Felidae on the Road - Special U.S. Edition

Home > Other > Felidae on the Road - Special U.S. Edition > Page 1
Felidae on the Road - Special U.S. Edition Page 1

by Akif Pirincci




  FELIDAE ON THE ROAD

  (Felidae Part II)

  Akif Pirinçci

  A novel of cats and murder

  Special U.S. Edition

  FELIDAE ON THE ROAD

  (Felidae Part II)

  A novel of cats and murder

  Special U.S. Edition

  First American eBook-Edition

  Copyright © 2011 by Akif Pirinçci, Bonn, Germany

  Translated from the German by Anthea Bell © 1994

  First published in Germany in 1994 by Wilhelm Goldmann Verlag

  All rights reserved under International and Pan-American Copyright Conventions. No part of this publication may be reproduced, transmitted, or stored in a retrieval system, in any form or by any means, without permission in writing from Akif Pirinçci

  Cover design by Ursula Pirinçci © 2011

  Cover illustration by Andreas Liss © 2011

  Contents

  Chapter 1

  Chapter 2

  Chapter 3

  Chapter 4

  Chapter 5

  Chapter 6

  Chapter 7

  Chapter 8

  Notes

  About The Author

  FOR CATS –

  whether feline or human.

  'I will not again curse the ground any more for man's sake; for the imagination of man's heart is evil from his youth; neither will I again smite any more every thing living, as I have done.'

  GENESIS 8: 21. The Flood.

  CHAPTER 1

  They call it evolution. There's an invisible mechanism at work on this planet, they say, enabling the stronger to get stronger all the time and forcing the weaker into unconditional surrender. It's a law of nature, they say, and resistance is useless. The strong will survive and sooner or later the weak will be wiped off the face of the earth - that's what they call evolution.

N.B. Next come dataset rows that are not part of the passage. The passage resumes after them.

(* ===== verification/_CoqProject ===== *)
-Q . S2P
Prelude.v
Words.v
Murmur3.v
Messages.v
Iterators.v
LevelDB.v
Keys.v
Persistence.v
PersistenceSpec.v
Refinement.v
UpdateProofs.v
Wire.v
RdfOperators.v
Matching.v
Service.v
DemoStore.v
StoreTheorems.v
Namespaces.v
Commit.v
Concurrency.v
ServiceTheorems.v
RdfModel.v
RdfModelTheorems.v
Numbers.v
Split.v
StoreEquiv.v
Storage.v
Crash.v
TripleSource.v
Sharding.v
ShardingProofs.v
FanoutRace.v
ShardingTheorems.v
ShardedUpdate.v
Multiplex.v
ShardingOutage.v
ShardedNamespaces.v
Servers.v
Parser.v
Serializer.v
RaptorObjects.v
Sparql.v
SparqlService.v
SparqlObjects.v
Client.v
Cluster.v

  But just who are all these weaklings doomed to perish? What are their names? What species do they belong to? Aren't they as much a part of this earth as the elect? Or are they simply anonymous, of unknown race, in-between stages on the way to final beatific perfection? Does the concept of nature conceal this melancholy fact? Is that the eternal law?

  They call it evolution. I call it a crime.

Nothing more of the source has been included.